## Work to complete
Everything from the line containing "M (list string)" through the line containing "addExtraFields efs fields" should be repeated exactly, and nothing else from the data.
#### Records for the task
(** [usage(exitCode, errMsg)], for the program name [prog]: what it
    writes to the standard error, and the status it exits with. *)
Definition usage (prog : string) (exitCode : Z) (errMsg : string) : Run :=
  {| trace :=
       (if decide (TrimSpace errMsg ≠ "")
        then [EvStderr ("Error: " +:+ errMsg +:+ newline +:+ newline)]
        else [])
       ++ [EvStderr ("Usage:" +:+ newline +:+ "  " +:+ prog
                     +:+ " <config.toml>" +:+ newline +:+ "  " +:+ prog
                     +:+ " -generateConfigSample" +:+ newline +:+ "  "
                     +:+ prog +:+ " -version | --version" +:+ newline
                     +:+ newline);
           EvStderr ("Description:" +:+ newline);
           EvStderr ("  Generates GORM models and optional DB initializer code from an existing database." +:+ newline);
           EvStderr ("  Provide a TOML configuration file describing the database and generation options." +:+ newline);
           EvStderr ("  Use -generateConfigSample to write a sample configuration file named 'gormdb2struct-sample.toml' in the current directory." +:+ newline)];
     status := exitCode;
     final := None |}.

(** The merge loop of [main] for one map: a built-in entry is stored
    under a key the configuration does not have. *)
Definition mergeDefaults (rng : GoRange)
    (defaults cfgMap : gmap string string) : gmap string string :=
  foldl (λ m '(k, v),
           match m !! k with
           | Some _ => m
           | None => <[k := v]> m
           end)
        cfgMap (range rng defaults).

(** The merge of [ImportPackagePaths]: the missing built-in paths are
    appended, in order. *)
Definition mergeImports (defaults paths : list string) : list string :=
  let existing : gset string := list_to_set paths in
  foldl (λ ps p, if decide (p ∈ existing) then ps else ps ++ [p])
        paths defaults.

(** The three merges of [main]. *)
Definition mergeConfig (rng : GoRange) (cfg : ConversionConfig)
    : ConversionConfig :=
  withMaps cfg
    (mergeDefaults rng conversionConfig_TypeMap (TypeMap cfg))
    (mergeDefaults rng conversionConfig_DomainTypeMap (DomainTypeMap cfg))
    (mergeImports conversionConfig_ImportPackagePaths
       (ImportPackagePaths cfg)).

Definition dialectMessage : string :=
  "configuration error: DatabaseDialect must be '" +:+ POSTGRESQL
  +:+ "' or '" +:+ SQLITE +:+ "'".

(** The validation of [main]: the message of the first check that
    fails, or the configuration, with the default port filled in. *)
Definition validate (cfg : ConversionConfig) : string + ConversionConfig :=
  if decide (TrimSpace (OutPath cfg) = "")
  then inl "configuration error: OutPath is required"
  else if decide (DatabaseDialect cfg ≠ POSTGRESQL
                  ∧ DatabaseDialect cfg ≠ SQLITE)
  then inl dialectMessage
  else
    let cfg' :=
      if decide (DatabaseDialect cfg = POSTGRESQL ∧ DbPort cfg = 0)
      then withConnection cfg (DbHost cfg) 5432 (DbName cfg) (DbUser cfg)
             (DbPassword cfg)
      else cfg in
    if decide (DatabaseDialect cfg = POSTGRESQL
               ∧ TrimSpace (DbHost cfg') = "")
    then inl "configuration error: DbHost is required for postgresql dialect"
    else if decide (DatabaseDialect cfg = POSTGRESQL
                    ∧ TrimSpace (DbName cfg') = "")
    then inl "configuration error: DbName is required for postgresql dialect"
    else if decide (DatabaseDialect cfg = SQLITE
                    ∧ TrimSpace (Sqlitedbpath cfg') = "")
    then inl "configuration error: Sqlitedbpath is required for sqlite dialect"
    else inr cfg'.

(** The first lines of [postgresToGorm]: connection fields that are
    empty are read from the environment. [None] is a [log.Fatal]. *)
Definition resolveConnection (cfg : ConversionConfig)
    : option ConversionConfig :=
  let host :=
    if decide (DbHost cfg = "")
    then let h := Getenv "DB_HOST" in
         if decide (h = "") then "localhost" else h
    else DbHost cfg in
  port ←
    (if decide (DbPort cfg = 0)
     then let port := Getenv "DB_PORT" in
          if decide (port ≠ "") then Atoi port else Some 5432
     else Some (DbPort cfg));
  name ←
    (if decide (DbName cfg = "")
     then let n := Getenv "DB_NAME" in
          if decide (n = "") then None else Some n
     else Some (DbName cfg));
  let user :=
    if decide (DbUser cfg = "") then Getenv "DB_USER" else DbUser cfg in
  let password :=
    if decide (DbPassword cfg = "")
    then Getenv "DB_PASSWORD" else DbPassword cfg in
  Some (withConnection cfg host port name user password).

(** The argument of [utilities.DbDSN]. *)
Definition dsnConfig (cfg : ConversionConfig) : utilities.DbDSNConfig :=
  {| utilities.Server := DbHost cfg;
     utilities.Port := DbPort cfg;
     utilities.Name := DbName cfg;
     utilities.User := DbUser cfg;
     utilities.Password := DbPassword cfg;
     utilities.SSLMode := DbSSLMode cfg |}.

End Program.

(** ** [postgresToGorm] and [main] *)
Section Pipeline.
Context `{External}.

(** [cleanUp(outPath)] *)
Definition cleanUp (outPath : string) : M unit :=
  let* _ := emit (EvGlob (outPath +:+ "/*gen.go")) in
  let* genFiles := orFatal (Glob (outPath +:+ "/*gen.go")) in
  let* _ := forEach genFiles (λ genFile _, emit (EvRemove genFile)) () in
  let* _ := emit (EvGlob (outPath +:+ "/models/*gen.go")) in
  let* genFiles := orFatal (Glob (outPath +:+ "/models/*gen.go")) in
  forEach genFiles (λ genFile _, emit (EvRemove genFile)) ().

(** The configured list of names, or the one the catalog reports. *)
Definition enumerate (configured : option (list string)) (c : Catalog)
    : M (list string) :=
  match configured with
  | Some names => ret names
  | None =>
      let* _ := emit (EvScan c) in
      let* d := getDB in
      orFatal (Scan d c)
  end.

(** [if ef, ok := cfg.ExtraFields[name]; ok { ... }] *)
Definition extraFieldsOf (cfg : ConversionConfig) (name : string)
    (fields : list gen.Field) : option (list gen.Field) :=
  match ExtraFields cfg !! name with
  | Some efs => addExtraFields efs fields
  | None => Some fields
  end.

(** The body of the loop over [tables]. *)
Definition tableModel (rng : GoRange) (cfg : ConversionConfig)
    (tableName : string) (modelsMap : gmap string gen.Model)
    : M (gmap string gen.Model) :=
  let* d := getDB in
  let* _ := emit (EvGenerateModel tableName) in
  let model := GenerateModel (dtMaps rng cfg) d tableName in
  let* fields := orPanic (extraFieldsOf cfg tableName (gen.Fields model)) in
  let model :=
    gen.withFields model (applyJsonTagOverrides cfg tableName fields) in
  ret (<[tableName := model]> modelsMap).

Definition tmpViewName (viewName : string) : string := viewName +:+ "_temp".

(** The body of the loop over [materializedViews]. *)
Definition viewModel (rng : GoRange) (cfg : ConversionConfig)
    (viewName : string) (modelsMap : gmap string gen.Model)
    : M (gmap string gen.Model) :=
  let tmp := tmpViewName viewName in
  let* _ := query (DropViewIfExists tmp) in
  let* failed := query (CreateView tmp viewName) in
  if failed : bool then fatal
  else
    let* _ := defer (DropView tmp) in
    let modelName := SchemaName (NamingStrategy cfg) viewName in
    let* d := getDB in
    let* _ := emit (EvGenerateModelAs tmp modelName) in
    let model := GenerateModelAs (dtMaps rng cfg) d tmp modelName in
    let* fields := orPanic (extraFieldsOf cfg viewName (gen.Fields model)) in
    let model := gen.renamed (gen.withFields model fields) viewName in
    let model :=
      gen.withFields model
        (applyJsonTagOverrides cfg viewName (gen.Fields model)) in
    ret (<[viewName := model]> modelsMap).

(** The loop over [modelsMap] that fills the slice [models]. *)
Definition collectModels (rng : GoRange) (modelsMap : gmap string gen.Model)
    : list gen.Model :=
  foldl (λ models '(_, model), models ++ [model]) [] (range rng modelsMap).

(** The loop over [g.Data] that fills [modelStructNames]. *)
Definition collectNames (rng : GoRange) (data : gmap string gen.Model)
    : list string :=
  foldl (λ names '(modelName, _), names ++ [modelName]) [] (range rng data).

(** [generatePostgresDbInit(cfg, g)], for the output path and the models
    of [g]; the rendering of the template is not part of the model. *)
Definition generatePostgresDbInit (rng : GoRange) (cfg : ConversionConfig)
    (outPath : string) (data : gmap string gen.Model) : M unit :=
  let fullPackageName :=
    if decide (OutPackagePath cfg ≠ "")
    then OutPackagePath cfg else Base outPath in
  let packageName := Base fullPackageName in
  let modelStructNames := collectNames rng data in
  let outFile := Join outPath "db.go" in
  let* _ :=
    emit (EvWriteFile outFile
            {| PackageName := packageName;
               FullPackageName := fullPackageName;
               data_DbHost := DbHost cfg;
               data_DbPort := DbPort cfg;
               data_DbName := DbName cfg;
               data_DbUser := DbUser cfg;
               data_DbPassword := DbPassword cfg;
               data_DbSSLMode := DbSSLMode cfg;
               data_IncludeAutoMigrate := IncludeAutoMigrate cfg;
               ModelStructNames := modelStructNames |}) in
  if WriteFile outFile then fatal else ret ().

(** The two loops of the materialized-view snapshots and of the
    tables. *)
Definition assemble (rng : GoRange) (cfg : ConversionConfig)
    (tables materializedViews : list string) : M (gmap string gen.Model) :=
  let* modelsMap := forEach tables (tableModel rng cfg) ∅ in
  forEach materializedViews (viewModel rng cfg) modelsMap.

(** [postgresToGorm] from the connection on. *)
Definition generate (rng : GoRange) (cfg : ConversionConfig) : M unit :=
  let* _ := if CleanUp cfg then cleanUp (OutPath cfg) else ret () in
  let* tables := enumerate (Tables cfg) InformationSchemaTables in
  let* materializedViews :=
    enumerate (MaterializedViews cfg) PgMatviews in
  let* modelsMap := assemble rng cfg tables materializedViews in
  let models := collectModels rng modelsMap in
  let* _ := emit (EvApplyBasic models) in
  let* _ := emit EvExecute in
  if GenerateDbInit cfg
  then generatePostgresDbInit rng cfg (OutPath cfg) (ApplyBasic models)
  else ret ().

(** How the process ends after [generate]. *)
Definition finish (r : Res unit * St) : Run :=
  match r with
  | (Ok _, st) =>
      let st' := runDeferred st in
      {| trace := events st'; status := 0; final := Some (db st') |}
  | (Panic, st) =>
      let st' := runDeferred st in
      {| trace := events st'; status := 2; final := Some (db st') |}
  | (Fatal, st) =>
      {| trace := events st; status := 1; final := Some (db st) |}
  end.

(** [postgresToGorm(cfg)] *)
Definition postgresToGorm (rng : GoRange) (cfg : ConversionConfig) : Run :=
  match resolveConnection cfg with
  | None => {| trace := []; status := 1; final := None |}
  | Some cfg =>
      let dsn := DbDSN (dsnConfig cfg) in
      match Open dsn with
      | None => {| trace := [EvOpen dsn]; status := 1; final := None |}
      | Some d =>
          if Ping d
          then {| trace := [EvOpen dsn; EvPing]; status := 1;
                  final := Some d |}
          else finish (generate rng cfg
                         {| db := d; deferred := [];
                            events := [EvOpen dsn; EvPing] |})
      end
  end.

(** [main], from the decoded configuration on, for the program name
    [prog]. *)
Definition main (rng : GoRange) (prog : string) (cfg : ConversionConfig)
    : Run :=
  match validate (mergeConfig rng cfg) with
  | inl msg => usage prog 2 msg
  | inr cfg =>
      if decide (DatabaseDialect cfg = POSTGRESQL)
      then postgresToGorm rng cfg
      else if decide (DatabaseDialect cfg = SQLITE)
      then let '(t, s) := sqliteToGorm cfg in
           {| trace := t; status := s; final := None |}
      else usage prog 2
             ("unknown database dialect: " +:+ DatabaseDialect cfg
              +:+ " (expected '" +:+ POSTGRESQL +:+ "' or '" +:+ SQLITE
              +:+ "')")
  end.

End Pipeline.

(** ** A small environment to run the program in *)

(** Two iteration orders. *)
Definition listed : GoRange :=
  {| range := λ V m, map_to_list m;
     range_perm := λ V m, reflexivity (map_to_list m) |}.

Definition backwards : GoRange :=
  {| range := λ V m, reverse (map_to_list m);
     range_perm := λ V m, reverse_Permutation (map_to_list m) |}.

(** A database: the columns of its tables and materialized views, and
    the relation each of its plain views selects from. *)
Record Pg := {
  relations : gmap string (list (string * ColumnType));
  views : gmap string string;
}.

Definition pgQuery (d : Pg) (s : Stmt) : Pg * bool :=
  match s with
  | DropViewIfExists name =>
      ({| relations := relations d; views := delete name (views d) |}, false)
  | CreateView name source =>
      match relations d !! name, views d !! name, relations d !! source with
      | None, None, Some _ =>
          ({| relations := relations d;
              views := <[name := source]> (views d) |}, false)
      | _, _, _ => (d, true)
      end
  | DropView name =>
      match views d !! name with
      | Some _ =>
          ({| relations := relations d; views := delete name (views d) |},
           false)
      | None => (d, true)
      end
  end.

(** The columns of a table, or of the relation under a plain view. *)
Definition pgColumns (d : Pg) (name : string) : list (string * ColumnType) :=
  let source := default name (views d !! name) in
  default [] (relations d !! source).

Definition pgModel (dt : gmap string (ColumnType → string)) (d : Pg)
    (source name : string) : gen.Model :=
  {| gen.ModelStructName := name;
     gen.TableName := source;
     gen.FileName := source;
     gen.Fields :=
       (λ '(col, ct),
          {| gen.Name := col;
             gen.Type_ :=
               match dt !! DatabaseTypeName ct with
               | Some mapping => mapping ct
               | None => "string"
               end;
             gen.ColumnName := col;
             gen.Tag := {["json" := col]};
             gen.GORMTag := {["column" := [col]]};
             gen.Relation := None |}) <$> pgColumns d source |}.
########
## Solution to this task
    : M (list string) :=
  match configured with
  | Some names => ret names
  | None =>
      let* _ := emit (EvScan c) in
      let* d := getDB in
      orFatal (Scan d c)
  end.

(** [if ef, ok := cfg.ExtraFields[name]; ok { ... }] *)
Definition extraFieldsOf (cfg : ConversionConfig) (name : string)
    (fields : list gen.Field) : option (list gen.Field) :=
  match ExtraFields cfg !! name with
  | Some efs => addExtraFields efs fields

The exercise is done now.